As is well known, an induction generator is operated on the principle that an electromotive force in proportion to a rate at which the magnetic flux crosses a coil decreases is induced in a coil (Faraday's law of electromagnetic induction). According to Lenz's law, an induced electromotive force is generated in a direction in which a current that acts against a change in the magnetic flux is generated.
For example, as shown in FIGS. 1A and 1B, assuming that the magnetic flux .phi. crossing a circular coil 1 at a perpendicular direction moves in the A.fwdarw.B direction as indicated by the arrow, a current I.sub.1 flows in accordance with Faraday's law of electromagnetic induction so that the pointer of a galvanometer 2 swings clockwise (+ direction) and then returns to the zero position. When the magnetic flux .phi. moves in the B.fwdarw.C direction, a current I.sub.2 flows so that the indicator of the galvanometer 2 swings counterclockwise (- direction) and then returns to the zero position.
Generally, an induction generator is constructed such that an electromotive force is induced according to Flemming's right-hand rule by a conductor cutting magnetic flux lines (FIG. 1A) or by the magnetic flux lines crossing the conductor (FIG. 1B).
A rotor in an induction generator is usually embodied by a one-piece body having alternately disposed N-poles and S-poles. When there are two magnetic poles, the N-pole and the S-pole are opposite to each other. When there are more than two magnetic poles (for example, four magnetic poles or six magnetic poles etc.), the N-pole and the S-pole alternate, resulting in a N-S-N-S- . . . succession.
In this background, a unipolar induction generator is a special case wherein an electromotive force is generated by a conductor cutting the magnetic flux while moving or rotating, and a direct current is supplied through a slip ring. In other words, a unipolar induction motor is unique in its construction characterized by a non-alternating magnetic field traveling in the same direction.
In the conventional induction generator such as the one described above, improvement in energy conversion efficiency is attained such that the rotor is constructed of a ferrite or rare-earth magnet characterized by a high energy product and a small reversing permeability (recoil permeability).

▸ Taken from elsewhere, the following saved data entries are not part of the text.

Variable M : MathLib.
Variable u : nat -> float.

(** At most one animation frame callback is pending in a reachable state:
    the one [animationRef] names.  Its closure holds the full path of the
    state and the step of the render that made it, which is at most the
    current step and below the last index; once React has rendered, the
    callback pending is the one of that render, with the current step. *)
Theorem single_pending_callback (s : State) :
  reachable M u s ->
  (callbacks s = []
   \/ exists cl,
        callbacks s = [(animationRef s, cl)]
        /\ cl_fullPath cl = fullPath s
        /\ cl_currentStep cl <= currentStep s
        /\ cl_currentStep cl + 1 < length (fullPath s))
  /\ (callbacks (rerender s) = []
      \/ callbacks (rerender s)
         = [(animationRef (rerender s),
             {| cl_currentStep := currentStep s; cl_fullPath := fullPath s |})]).
Proof.
  intros R. assert (C := reachable_coherent M u s R). split.
  - destruct (one_callback s C) as [E | (_ & cl & H)]; [now left | right].
    now exists cl.
  - assert (H := rerender_callbacks s (coherent_owned s C)).
    destruct (pending s); [right; exact (proj2 H) | now left].
Qed.
Lemma run_sent (actions : list action) (r : Reader) (t : Turn) :
  keeps_sent (sent (state t)) (run actions r t).
Proof.
  revert r t. induction actions as [|[value|] rest IH]; intros r t.
  - reflexivity.
  - simpl. unfold on_chunk. destruct (decode (decoder r) value) as [d text].
    apply keeps_sent_andThen; [apply for_lines_sent|].
    intros t' <-. apply IH.
  - simpl.
    apply (IH r {| state := handleStop (state t);
                   messageContent := messageContent t |}).
Qed.

(** The stop button does not end the read: with the button pressed at any
    points on the way, the chunks read give the same messages, error,
    requests and accumulated text as the loop left alone. *)
Lemma stop_leaves_the_read_running (actions : list action) (r : Reader)
      (t : Turn) :
  map_completion visible (run actions r t) =
  map_completion visible (read_loop process_line (reads actions) r t).
Proof. apply alike_visible, run_alike. reflexivity. Qed.

(** C6, as the code has it.  The stop button resets the two flags
    isProcessing and isThinking and nothing else: it leaves the messages
    and the error as they are, and it sends no request; nor is any request
    sent by what follows in the turn, whatever is read and however often
    the button is pressed. *)
Theorem stop_resets_flags_only (actions : list action) (r : Reader)
        (t : Turn) (st : State) :
  handleStop st =
    {| messages := messages st; error := error st; isProcessing := false;
       ui_isThinking := false; sent := sent st |}
  /\ keeps_sent (sent (state t)) (run (Stop :: actions) r t).
Proof.
  split; [reflexivity|]. apply run_sent.
Qed.

End StopButton.

(** ** The supervisor *)

Section SupervisorFacts.
Import Supervisor.

(** [stopBackend] does not change what the exit handler then schedules. *)
Lemma exit_after_stopBackend
      (code : option Z) (signal : option jsstring) (m : Main) :
  timers (on_exit code signal (stopBackend m)) = timers (on_exit code signal m).
Proof.
  unfold stopBackend, on_exit, window_alive.
  destruct (backendProcess m); simpl;
    destruct (mainWindow m) as [[[|]]|]; reflexivity.
Qed.
(* ===== verification/Bloques.v ===== *)
(** * Bloques: hashing by blocks of 64 bytes

    The reference form of a hash that absorbs its message in blocks of 64 bytes, and what the
    three implementations of the program share: 32-bit arithmetic, the buffer of the bytes that do not
    fill a block yet, the 64-bit counter kept in two words, and the padding. *)

From S2P Require Import Prelude.
Open Scope Z_scope.

(** ** 32-bit words *)

Definition u32 (z : Z) : Z := z mod 2 ^ 32.
Definition lnot32 (x : Z) : Z := u32 (Z.lnot x).
Definition rol32 (x n : Z) : Z := Z.lor (u32 (Z.shiftl x n)) (Z.shiftr x (32 - n)).

Lemma u32_small z : 0 <= z < 2 ^ 32 -> u32 z = z.
Proof. apply Z.mod_small. Qed.
Lemma u32_rango z : 0 <= u32 z < 2 ^ 32.
Proof. apply Z.mod_pos_bound. lia. Qed.
Lemma u32_u32 z : u32 (u32 z) = u32 z.
Proof. apply u32_small, u32_rango. Qed.
Lemma u32_add_l a b : u32 (u32 a + b) = u32 (a + b).
Proof. unfold u32. by rewrite Z.add_mod_idemp_l by lia. Qed.
Lemma u32_add_r a b : u32 (a + u32 b) = u32 (a + b).
Proof. unfold u32. by rewrite Z.add_mod_idemp_r by lia. Qed.

Lemma byte_de_palabra z j :
  0 <= j <= 24 -> Z.land (Z.shiftr (u32 z) j) 0xff = (z / 2 ^ j) mod 256.
Proof.
  intros Hj. apply Z.bits_inj'. intros n Hn.
  change 0xff with (Z.ones 8). change 256 with (2 ^ 8). unfold u32.
  rewrite Z.land_spec, Z.shiftr_spec by lia.
  destruct (Z_lt_le_dec n 8) as [H8|H8].
  - rewrite Z.ones_spec_low, andb_true_r by lia.
    rewrite !Z.mod_pow2_bits_low by lia. by rewrite Z.div_pow2_bits by lia.
  - rewrite Z.ones_spec_high, andb_false_r by lia. by rewrite Z.mod_pow2_bits_high by lia.
Qed.

(** The bytes of a text. *)
Fixpoint bytes_of (s : string) : list Z :=
  match s with "" => [] | String c s => byte c :: bytes_of s end.
Lemma length_bytes_of s : length (bytes_of s) = String.length s.
Proof. induction s; cbn; congruence. Qed.
Lemma bytes_of_app a b : bytes_of (a +:+ b) = bytes_of a ++ bytes_of b.
Proof. induction a as [|c a IH]; [done|]. rewrite app_cons_s. cbn [bytes_of app]. by rewrite IH. Qed.
Lemma bytes_of_rango s : Forall (fun b => 0 <= b < 256) (bytes_of s).
Proof. induction s; cbn; constructor; auto with mensajero. Qed.

(** ** Arrays of bytes *)

(** [memcpy(&buf[off], src, n)] inside an array. *)
Definition memcpy (buf : list Z) (off : Z) (src : list Z) : list Z :=
  take (Z.to_nat off) buf ++ src ++ drop (Z.to_nat off + length src) buf.

Lemma length_memcpy buf off src :
  0 <= off -> (Z.to_nat off + length src <= length buf)%nat ->
  length (memcpy buf off src) = length buf.
Proof. intros. unfold memcpy. rewrite !length_app, length_take, length_drop. lia. Qed.

Lemma memcpy_todo buf src : length src = length buf -> memcpy buf 0 src = src.
Proof. intros E. unfold memcpy. cbn [take app Z.to_nat]. rewrite drop_ge by (rewrite E; lia). by rewrite app_nil_r. Qed.

Lemma take_memcpy buf off src k :
  0 <= off -> (Z.to_nat off + length src <= length buf)%nat ->
  k = (Z.to_nat off + length src)%nat ->
  take k (memcpy buf off src) = take (Z.to_nat off) buf ++ src.
Proof.
  intros H1 H2 ->. unfold memcpy. rewrite app_assoc.
  apply take_app_length'. rewrite length_app, length_take. lia.
Qed.

Lemma div_add_64 (a b r : nat) : r = (a mod 64)%nat -> (64 - r <= b)%nat ->
  ((a + b) / 64 = a / 64 + 1 + (b - (64 - r)) / 64 /\ (a + b) mod 64 = (b - (64 - r)) mod 64)%nat.
Proof.
  intros -> Hb. pose proof (Nat.div_mod_eq a 64). pose proof (Nat.mod_upper_bound a 64 ltac:(lia)).
  pose proof (Nat.div_mod_eq (b - (64 - a mod 64)) 64).
  pose proof (Nat.mod_upper_bound (b - (64 - a mod 64)) 64 ltac:(lia)).
  split; symmetry.
  - eapply Nat.div_unique; [|]; [eassumption|lia].
  - eapply Nat.mod_unique; [eassumption|].
    instantiate (1 := (a / 64 + 1 + (b - (64 - a mod 64)) / 64)%nat). lia.
Qed.

Lemma div_add_lt_64 (a b r : nat) : r = (a mod 64)%nat -> (b < 64 - r)%nat ->
  ((a + b) / 64 = a / 64 /\ (a + b) mod 64 = r + b)%nat.
Proof.
  intros -> Hb. pose proof (Nat.div_mod_eq a 64).
  split; symmetry; [eapply (Nat.div_unique _ _ _ (a mod 64 + b))|eapply (Nat.mod_unique _ _ (a / 64))]; lia.
Qed.

(** ** Absorbing a message *)

Section Absorber.
Context {St : Type} (bloque : St -> list Z -> St) (iv : St).

(** The first [n] blocks of a message. *)
Fixpoint procesar (n : nat) (st : St) (msg : list Z) : St :=
  match n with
  | O => st
  | S n => procesar n (bloque st (take 64 msg)) (drop 64 msg)
  end.

Lemma procesar_app n k st msg :
  procesar (n + k) st msg = procesar k (procesar n st msg) (drop (64 * n) msg).
Proof.
  revert st msg. induction n as [|n IH]; intros st msg; [by rewrite Nat.mul_0_r|].
  cbn [procesar Nat.add]. rewrite IH, drop_drop. repeat f_equal; lia.
Qed.

Lemma procesar_ext n st msg x :
  (64 * n <= length msg)%nat -> procesar n st (msg ++ x) = procesar n st msg.
Proof.
  revert st msg. induction n as [|n IH]; intros st msg Hl; [done|]. cbn [procesar].
  rewrite take_app_le, drop_app_le by lia. apply IH. rewrite length_drop. lia.
Qed.

(** The state and the buffer after the bytes [msg]. *)
Definition Absorbido (st : St) (buf msg : list Z) : Prop :=
  length buf = 64%nat /\ st = procesar (length msg / 64) iv msg /\
  take (length msg mod 64) buf = drop (64 * (length msg / 64)) msg.

Lemma absorbido_vacio buf : length buf = 64%nat -> Absorbido iv buf [].
Proof. by repeat split. Qed.

Lemma absorbido_multiplo st buf msg :
  Absorbido st buf msg -> st = procesar (length msg / 64) iv msg.
Proof. by intros (_ & ? & _). Qed.

(** The input does not fill the buffer. *)
Lemma absorbe_cabe st buf msg input :
  Absorbido st buf msg -> (length input < 64 - length msg mod 64)%nat ->
  Absorbido st (memcpy buf (Z.of_nat (length msg mod 64)) input) (msg ++ input).
Proof.
  intros (Hb & Hs & Ht) Hlt. set (r := (length msg mod 64)%nat) in *.
  pose proof (Nat.mod_upper_bound (length msg) 64 ltac:(lia)) as Hr.
  pose proof (Nat.div_mod_eq (length msg) 64) as Hd.
  destruct (div_add_lt_64 (length msg) (length input) r eq_refl ltac:(lia)) as [E1 E2].
  split; [|split]; rewrite ?length_app, ?E1, ?E2.
  - rewrite length_memcpy by lia. done.
  - rewrite procesar_ext by lia. done.
  - rewrite (take_memcpy _ _ _ (r + length input)) by lia.
    rewrite drop_app_le by lia. by rewrite Nat2Z.id, Ht.
Qed.

(** The block completed by the first bytes of the input. *)
Lemma primer_bloque st buf msg input :
  Absorbido st buf msg -> (64 - length msg mod 64 <= length input)%nat ->
  memcpy buf (Z.of_nat (length msg mod 64)) (take (64 - length msg mod 64) input) =
  take 64 (drop (64 * (length msg / 64)) (msg ++ input)).
Proof.
  intros (Hb & _ & Ht) Hi.
  pose proof (Nat.mod_upper_bound (length msg) 64 ltac:(lia)) as Hr.
  pose proof (Nat.div_mod_eq (length msg) 64) as Hd.
  rewrite drop_app_le, <- Ht by lia. unfold memcpy. rewrite Nat2Z.id, length_take.
  rewrite (drop_ge buf), app_nil_r by lia.
  rewrite take_app, take_take, length_take. f_equal; f_equal; lia.
Qed.

(** The input fills the buffer: that block, then the whole blocks of the rest, then the
    remaining bytes to the start of the buffer. *)
Lemma absorbe_pasa st buf msg input :
  Absorbido st buf msg -> (64 - length msg mod 64 <= length input)%nat ->
  let r := (length msg mod 64)%nat in
  let k := ((length input - (64 - r)) / 64)%nat in
  let buf1 := memcpy buf (Z.of_nat r) (take (64 - r) input) in
  Absorbido (procesar k (bloque st buf1) (drop (64 - r) input))
    (memcpy buf1 0 (drop (64 - r + 64 * k) input)) (msg ++ input).
Proof.
  intros HA Hi r k buf1. pose proof HA as (Hb & Hs & Ht).
  pose proof (Nat.mod_upper_bound (length msg) 64 ltac:(lia)) as Hr.
  pose proof (Nat.div_mod_eq (length msg) 64) as Hd. fold r in Hr, Hd, Hi.
  destruct (div_add_64 (length msg) (length input) r eq_refl Hi) as [E1 E2]. fold k in E1.
  pose proof (Nat.div_mod_eq (length input - (64 - r)) 64) as Hk. fold k in Hk.
  pose proof (Nat.mod_upper_bound (length input - (64 - r)) 64 ltac:(lia)) as Hm.
  assert (length buf1 = 64%nat) as Hb1 by (unfold buf1; rewrite length_memcpy; rewrite ?length_take; lia).
  unfold buf1 in *. unfold r in *. rewrite (primer_bloque _ _ _ _ HA Hi) in *. fold r in Hr, Hk, Hm, E1, E2, Hd, Hi |- *. fold k in Hk, E1 |- *.
  split; [|split]; rewrite ?length_app, ?E1, ?E2.
  - rewrite length_memcpy by (rewrite ?length_drop; lia). done.
  - rewrite !procesar_app, (procesar_ext (length msg / 64)) by lia. rewrite <- Hs.
    cbn [procesar]. f_equal. rewrite drop_app_ge by lia. f_equal. lia.
  - rewrite (take_memcpy _ 0) by (rewrite ?length_drop; lia).
    rewrite take_0. cbn [app]. rewrite (drop_app_ge msg) by lia. f_equal. lia.
Qed.

(** What the rest of the buffer holds does not matter. *)
Lemma absorbido_resto st x y resto msg :
  Absorbido st (memcpy x 0 resto) msg -> length y = 64%nat -> (length msg mod 64 <= length resto <= 64)%nat ->
  Absorbido st (memcpy y 0 resto) msg.
Proof.
  intros (_ & Hs & Ht) Hy Hr. split; [rewrite length_memcpy by (cbn; lia); done|]. split; [done|]. rewrite <- Ht.
  unfold memcpy. change (Z.to_nat 0) with 0%nat. rewrite !take_0, !app_nil_l. by rewrite (take_app_le resto), (take_app_le resto) by lia.
Qed.

(** A loop that takes block after block from position [i] on. *)
Lemma bucle_desde (g : nat -> Z -> St -> St * Z) data fuel i st :
  let len := Z.of_nat (length data) in
  (forall fuel i st, 0 <= i -> i + 64 <= len ->
     g (S fuel) i st = g fuel (i + 64) (bloque st (take 64 (drop (Z.to_nat i) data)))) ->
  (forall fuel i st, 0 <= i <= len -> len < i + 64 -> g fuel i st = (st, i)) ->
  0 <= i <= len -> (Z.to_nat ((len - i) / 64) <= fuel)%nat ->
  g fuel i st = (procesar (Z.to_nat ((len - i) / 64)) st (drop (Z.to_nat i) data), i + 64 * ((len - i) / 64)).
Proof.
  intros len H1 H2. revert i st. induction fuel as [|fuel IH]; intros i st Hi Hf.
  - pose proof (Z.div_pos (len - i) 64 ltac:(lia) ltac:(lia)). pose proof (Z.mod_pos_bound (len - i) 64 ltac:(lia)).
    pose proof (Z.div_mod (len - i) 64 ltac:(lia)). assert ((len - i) / 64 = 0) as -> by lia.
    rewrite H2 by lia. cbn. f_equal. lia.
  - destruct (Z_lt_le_dec len (i + 64)).
    + rewrite H2, Z.div_small by lia. cbn. f_equal. lia.
    + assert ((len - i) / 64 = (len - (i + 64)) / 64 + 1) as E.
      { replace (len - i) with (len - (i + 64) + 1 * 64) by lia. by rewrite Z.div_add by lia. }
      pose proof (Z.div_pos (len - (i + 64)) 64 ltac:(lia) ltac:(lia)) as Hp.
      rewrite H1, IH, E by lia.
      replace (Z.to_nat ((len - (i + 64)) / 64 + 1)) with (S (Z.to_nat ((len - (i + 64)) / 64))) by lia.
      cbn [procesar]. rewrite drop_drop. f_equal; [|lia]. do 2 f_equal. lia.
Qed.

Lemma bucle_bloques (g : nat -> Z -> St -> St * Z) data (r : nat) st :
  let len := Z.of_nat (length data) in
  (forall fuel i st, 0 <= i -> i + 64 <= len ->
     g (S fuel) i st = g fuel (i + 64) (bloque st (take 64 (drop (Z.to_nat i) data)))) ->
  (forall fuel i st, 0 <= i <= len -> len < i + 64 -> g fuel i st = (st, i)) ->
  (r < 64)%nat -> (64 - r <= length data)%nat ->
  let k := ((length data - (64 - r)) / 64)%nat in
  g (length data) (64 - Z.of_nat r) st = (procesar k st (drop (64 - r) data), Z.of_nat (64 - r + 64 * k)).
Proof.
  intros len H1 H2 Hr Hi k. assert ((len - (64 - Z.of_nat r)) / 64 = Z.of_nat k) as E.
  { unfold k, len. rewrite Nat2Z.inj_div. f_equal. lia. }
  pose proof (Nat.Div0.div_le_upper_bound (length data - (64 - r)) 64 (length data) ltac:(lia)).
  rewrite (bucle_desde g data); [|done|done|unfold len; lia|fold len; rewrite E; unfold k; lia].
  fold len. rewrite E, Nat2Z.id. f_equal; [|lia].
  do 2 f_equal. lia.
Qed.
End Absorber.

(** ** The bit counter in two words *)

Lemma suma_acarreo x y : 0 <= x < 2 ^ 32 -> 0 <= y < 2 ^ 32 ->
  (u32 (x + y) <? y) = (2 ^ 32 <=? x + y) /\ (u32 (x + y) <? x) = (2 ^ 32 <=? x + y).
Proof.
  intros Hx Hy. unfold u32. destruct (Z.leb_spec (2 ^ 32) (x + y)).
  - assert ((x + y) mod 2 ^ 32 = x + y - 2 ^ 32) as ->; [|split; apply Z.ltb_lt; lia].
    symmetry. apply (Z.mod_unique _ _ 1); [left|]; lia.
  - rewrite Z.mod_small by lia. split; apply Z.ltb_ge; lia.
Qed.

(** Adding [8 l] to a counter [a], with the carry detected against either addend. *)
Lemma contador_ok a l (acarreo : bool) :
  0 <= a -> 0 <= l < 2 ^ 32 ->
  let bits := u32 (Z.shiftl l 3) in
  acarreo = (u32 (u32 a + bits) <? bits) \/ acarreo = (u32 (u32 a + bits) <? u32 a) ->
  u32 (u32 a + bits) = u32 (a + 8 * l) /\
  u32 ((if acarreo then u32 (u32 (a / 2 ^ 32) + 1) else u32 (a / 2 ^ 32)) + Z.shiftr l 29) =
  u32 ((a + 8 * l) / 2 ^ 32).
Proof.
  intros Ha Hl bits Hc.
  assert (bits = u32 (8 * l)) as Eb.
  { unfold bits. rewrite Z.shiftl_mul_pow2 by lia. f_equal. lia. }
  assert (acarreo = (2 ^ 32 <=? u32 a + bits)) as ->.
  { destruct (suma_acarreo (u32 a) bits (u32_rango _) (u32_rango _)) as [E1 E2]. by destruct Hc as [->| ->]. }
  split; [by rewrite Eb, u32_add_l, u32_add_r|].
  assert (Z.shiftr l 29 = 8 * l / 2 ^ 32) as ->.
  { rewrite Z.shiftr_div_pow2 by lia. replace (2 ^ 32) with (8 * 2 ^ 29) by reflexivity.
    by rewrite Z.div_mul_cancel_l by lia. }
  rewrite Eb. unfold u32. set (W := 2 ^ 32) in *. assert (0 < W) as HW by reflexivity.
  pose proof (Z.div_mod a W ltac:(lia)) as D1. pose proof (Z.mod_pos_bound a W HW) as B1.
  pose proof (Z.div_mod (8 * l) W ltac:(lia)) as D2. pose proof (Z.mod_pos_bound (8 * l) W HW) as B2.
  destruct (Z.leb_spec W (a mod W + (8 * l) mod W)) as [Hle|Hgt].
  - assert ((a + 8 * l) / W = a / W + 8 * l / W + 1) as ->.
    { symmetry. apply (Z.div_unique _ _ _ (a mod W + (8 * l) mod W - W)); [left|]; lia. }
    rewrite Z.add_mod_idemp_l, <- Z.add_assoc, Z.add_mod_idemp_l by lia. f_equal. lia.
  - assert ((a + 8 * l) / W = a / W + 8 * l / W) as ->.
    { symmetry. apply (Z.div_unique _ _ _ (a mod W + (8 * l) mod W)); [left|]; lia. }
    by rewrite Z.add_mod_idemp_l by lia.
Qed.

Lemma indice_ok len : u32 (8 * Z.of_nat len) / 8 mod 64 = Z.of_nat (len mod 64).
Proof.
  unfold u32. rewrite Nat2Z.inj_mod. change (2 ^ 32) with (8 * 2 ^ 29).
  rewrite Z.mul_mod_distr_l, Z.mul_comm, Z.div_mul by lia.
  apply Z.mod_mod_divide. exists (2 ^ 23). reflexivity.
Qed.

Lemma shiftr3_land len : Z.land (Z.shiftr (u32 (8 * Z.of_nat len)) 3) 63 = Z.of_nat (len mod 64).
Proof.
  change 63 with (Z.ones 6). rewrite Z.land_ones, Z.shiftr_div_pow2 by lia. apply indice_ok.
Qed.

(** ** Padding *)

(** The zeros after the bit 1, so that 8 bytes are left of the last block. *)
Definition relleno (len : nat) : nat := Z.to_nat ((55 - Z.of_nat len) mod 64).

Lemma relleno_lt len : (relleno len < 64)%nat.
Proof. unfold relleno. pose proof (Z.mod_pos_bound (55 - Z.of_nat len) 64 ltac:(lia)). lia. Qed.

Lemma relleno_index len :
  let index := Z.of_nat (len mod 64) in
  (if index <? 56 then 56 - index else 120 - index) = Z.of_nat (S (relleno len)).
Proof.
  intros index. pose proof (Nat.mod_upper_bound len 64 ltac:(lia)) as Hb.
  unfold relleno. rewrite <- (Zminus_mod_idemp_r 55).
  assert (Z.of_nat len mod 64 = index) as -> by (unfold index; by rewrite Nat2Z.inj_mod).
  destruct (Z.ltb_spec index 56).
  - rewrite Z.mod_small by lia. lia.
  - rewrite <- (Z.mod_add _ 1), Z.mod_small by lia. lia.
Qed.

Lemma relleno_multiplo len : ((len + (1 + relleno len) + 8) mod 64 = 0)%nat.
Proof.
  unfold relleno. apply Nat2Z.inj. rewrite Nat2Z.inj_mod. apply Z.mod_divide; [lia|].
  pose proof (Z.div_mod (55 - Z.of_nat len) 64 ltac:(lia)).
  pose proof (Z.mod_pos_bound (55 - Z.of_nat len) 64 ltac:(lia)).
  exists (1 - (55 - Z.of_nat len) / 64). lia.
Qed.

Alternatively, the extent of demagnetization due to generation of a counter magnetic field in an induction coil is reduced allowing the single polarity of the rotor to interact with the stator in forming a magnetic circuit. However, despite these measures, reduction in energy conversion efficiency due to a counter magnetic field of the rotor core, more specifically, due to demagnetization resulting from the counter magnetic field caused by armature reaction presents a serious problem.
The present invention has been developed in view of the above points, and its object is to provide an induction generator having a pair of magnetic poles of the same polarity opposed to each other with respect to a rotation shaft, wherein a high energy conversion efficiency is attained.